The records section start

(* ===== verification/Keyspace.v ===== *)
(** * The sharded keyspace (src/storage/engine.rs)

    Databases of sixteen shards; a shard holds the values of its keys, an index
    of the keys that expire and the counters behind WATCH.  An operation on a
    key locks the key's shard for its whole body, so it is a function on the
    memory manager and that shard ([shard_op]), and [with_shard] runs it on the
    engine.  [now] parameters are the readings of the clock, one for each
    reading of the code.

    The operations of the keyspace itself and of WATCH are here; those of each
    type of value are in StringOps.v, ListOps.v, SetOps.v, HashOps.v, ZSetOps.v
    and StreamOps.v. *)

From S2P Require Import Prelude Text StreamId Stream SortedSet Value PubSub Glob.

Open Scope Z_scope.

Record ShardWatchTracker := mkTracker {
  active_watchers : Z;
  key_counters : gmap bytes Z;
  global_counter : Z;
}.

Definition tracker_new : ShardWatchTracker := mkTracker 0 ∅ 0.

Definition get_key_counter (t : ShardWatchTracker) (key : bytes) : Z := default 0 (key_counters t !! key).

Definition tracker_register (t : ShardWatchTracker) (key : bytes) : ShardWatchTracker * Z :=
  (mkTracker (u64_wrap (active_watchers t + 1)) (key_counters t) (global_counter t), get_key_counter t key).

Definition tracker_unregister (t : ShardWatchTracker) : ShardWatchTracker :=
  mkTracker (u64_wrap (active_watchers t - 1)) (key_counters t) (global_counter t).

Definition mark_key_modified (t : ShardWatchTracker) (key : bytes) : ShardWatchTracker :=
  if active_watchers t =? 0 then t
  else
    let new_counter := u64_wrap (global_counter t + 1) in
    mkTracker (active_watchers t) (<[key := new_counter]> (key_counters t)) new_counter.

Section keyspace.
Context {ZS : Type} `{SortedSet ZS} `{Layout}.

Record DatabaseShard := mkShard {
  data : gmap bytes (StoredValue ZS);
  expiring_keys : gmap bytes Z;
  watch_tracker : ShardWatchTracker;
}.

Definition shard_new : DatabaseShard := mkShard ∅ ∅ tracker_new.

(** The steps an operation takes on a locked shard. *)
Definition mark_modified (key : bytes) (sh : DatabaseShard) : DatabaseShard :=
  mkShard (data sh) (expiring_keys sh) (mark_key_modified (watch_tracker sh) key).

Definition data_insert (key : bytes) (sv : StoredValue ZS) (sh : DatabaseShard) : DatabaseShard :=
  mkShard (<[key := sv]> (data sh)) (expiring_keys sh) (watch_tracker sh).

Definition data_remove (key : bytes) (sh : DatabaseShard) : DatabaseShard :=
  mkShard (delete key (data sh)) (expiring_keys sh) (watch_tracker sh).

Definition expiring_insert (key : bytes) (t : Z) (sh : DatabaseShard) : DatabaseShard :=
  mkShard (data sh) (<[key := t]> (expiring_keys sh)) (watch_tracker sh).

Definition expiring_remove (key : bytes) (sh : DatabaseShard) : DatabaseShard :=
  mkShard (data sh) (delete key (expiring_keys sh)) (watch_tracker sh).

(** [stored_value.value = v] through [get_mut] *)
Definition store_back (key : bytes) (sv : StoredValue ZS) (v : Value ZS) (sh : DatabaseShard) : DatabaseShard :=
  data_insert key (mkStored v (metadata sv)) sh.

Definition get_modification_counter_shard (sh : DatabaseShard) : Z := global_counter (watch_tracker sh).

(** ** The engine *)

Definition SHARDS_PER_DATABASE : nat := 16.

Abbreviation Database := (list DatabaseShard).

Record StorageEngine := mkEngine {
  databases : list Database;
  memory_manager : MemoryManager;
}.

Definition database_new : Database := replicate SHARDS_PER_DATABASE shard_new.

Definition with_config (num_databases : nat) (mm : MemoryManager) : StorageEngine :=
  mkEngine (replicate num_databases database_new) mm.

Definition engine_new : StorageEngine := with_config 16 unlimited.

(** FNV-1a *)
Definition FNV_OFFSET : Z := 0xcbf29ce484222325.
Definition FNV_PRIME : Z := 0x100000001b3.

Definition fnv1a (key : bytes) : Z :=
  foldl (fun hash b => u64_wrap (Z.lxor hash (u8 b) * FNV_PRIME)) FNV_OFFSET key.

Definition get_shard_index (key : bytes) : nat := Z.to_nat (fnv1a key mod Z.of_nat SHARDS_PER_DATABASE).

Definition shard_op (A : Type) : Type := MemoryManager -> DatabaseShard -> MemoryManager * DatabaseShard * outcome A.

(** [get_shard] and the lock, then the body. *)
Definition with_shard {A} (e : StorageEngine) (db : nat) (key : bytes) (f : shard_op A) : StorageEngine * outcome A :=
  match databases e !! db with
  | None => (e, Err (EStorage InvalidDatabase))
  | Some d =>
      match d !! get_shard_index key with
      | None => (e, Panic)
      | Some sh =>
          let '(mm', sh', r) := f (memory_manager e) sh in
          (mkEngine (<[db := <[get_shard_index key := sh']> d]> (databases e)) mm', r)
      end
  end.

(** ** Writing a value *)

Definition insert_new_value {A} (key : bytes) (now : Z) (v : Value ZS) (r : A) : shard_op A := fun mm sh =>
  (mm, mark_modified key (data_insert key (stored_new now v) sh), Ok r).

(** The same where the operation accounts for the memory. *)
Definition insert_accounted {A} (key : bytes) (now size : Z) (v : Value ZS) (r : A) : shard_op A := fun mm sh =>
  let '(mm', fits) := add_memory mm size in
  if fits then insert_new_value key now v r mm' sh
  else (mm', sh, Err (EStorage OutOfMemory)).

Definition set_value_shard (now : Z) (key : bytes) (v : Value ZS) (expires_in : option Z) : shard_op unit := fun mm sh =>
  let '(mm', fits) := add_memory mm (calculate_value_size key v) in
  if fits then
    match (match expires_in with
           | Some d => stored_with_expiration now v d
           | None => Ok (stored_new now v)
           end) with
    | Ok sv =>
        let sh1 := match expires_at (metadata sv) with Some t => expiring_insert key t sh | None => sh end in
        (mm', data_insert key sv (mark_modified key sh1), Ok tt)
    | Err err => (mm', sh, Err err)
    | Panic => (mm', sh, Panic)
    end
  else (mm', sh, Err (EStorage OutOfMemory)).

Definition set_value (now : Z) (e : StorageEngine) (db : nat) (key : bytes) (v : Value ZS) (expires_in : option Z)
    : StorageEngine * outcome unit :=
  with_shard e db key (set_value_shard now key v expires_in).

Definition set_string (now : Z) (e : StorageEngine) (db : nat) (key v : bytes) : StorageEngine * outcome unit :=
  set_value now e db key (VString v) None.

Definition set_string_ex (now : Z) (e : StorageEngine) (db : nat) (key v : bytes) (expires_in : Z)
    : StorageEngine * outcome unit :=
  set_value now e db key (VString v) (Some expires_in).

(** A key that is present and not expired, for the NX forms. *)
Definition live (now : Z) (key : bytes) (sh : DatabaseShard) : bool :=
  match data sh !! key with Some sv => negb (stored_expired now sv) | None => false end.

Definition set_string_nx (now : Z) (e : StorageEngine) (db : nat) (key v : bytes) : StorageEngine * outcome bool :=
  with_shard e db key (fun mm sh =>
    if live now key sh then (mm, sh, Ok false)
    else insert_accounted key now (calculate_value_size key (VString v)) (VString v) true mm sh).

(** The clock is read for the test, for the metadata and for the index. *)
Definition set_string_nx_ex (now now_meta now_index : Z) (e : StorageEngine) (db : nat) (key v : bytes) (expires_in : Z)
    : StorageEngine * outcome bool :=
  with_shard e db key (fun mm sh =>
    if live now key sh then (mm, sh, Ok false)
    else
      let '(mm', fits) := add_memory mm (calculate_value_size key (VString v)) in
      if fits then
        match stored_with_expiration now_meta (VString v) expires_in, instant_add now_index expires_in with
        | Ok sv, Ok t => (mm', mark_modified key (data_insert key sv (expiring_insert key t sh)), Ok true)
        | _, _ => (mm', sh, Panic)
        end
      else (mm', sh, Err (EStorage OutOfMemory))).

(** [get_mut(key)], then a [match] on the type of the value: [some] on a value
    of the type, an error on another one, [none] without the key. *)
Definition typed_op {X A} (view : Value ZS -> option X) (key : bytes) (some : StoredValue ZS -> X -> shard_op A)
    (none : shard_op A) : shard_op A := fun mm sh =>
  match data sh !! key with
  | Some sv =>
      match view (value sv) with
      | Some x => some sv x mm sh
      | None => (mm, sh, Err (EStorage WrongType))
      end
  | None => none mm sh
  end.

The records section end

▸ **What is required**
All lines above from the one containing "Definition with_config (num_databases" to the one containing "Definition FNV_PRIME : Z := 0x100000001b3." must be repeated exactly, both lines included, and no others.

▸ **Response to this task**
Definition with_config (num_databases : nat) (mm : MemoryManager) : StorageEngine :=
  mkEngine (replicate num_databases database_new) mm.

Definition engine_new : StorageEngine := with_config 16 unlimited.

(** FNV-1a *)
Definition FNV_OFFSET : Z := 0xcbf29ce484222325.
Definition FNV_PRIME : Z := 0x100000001b3.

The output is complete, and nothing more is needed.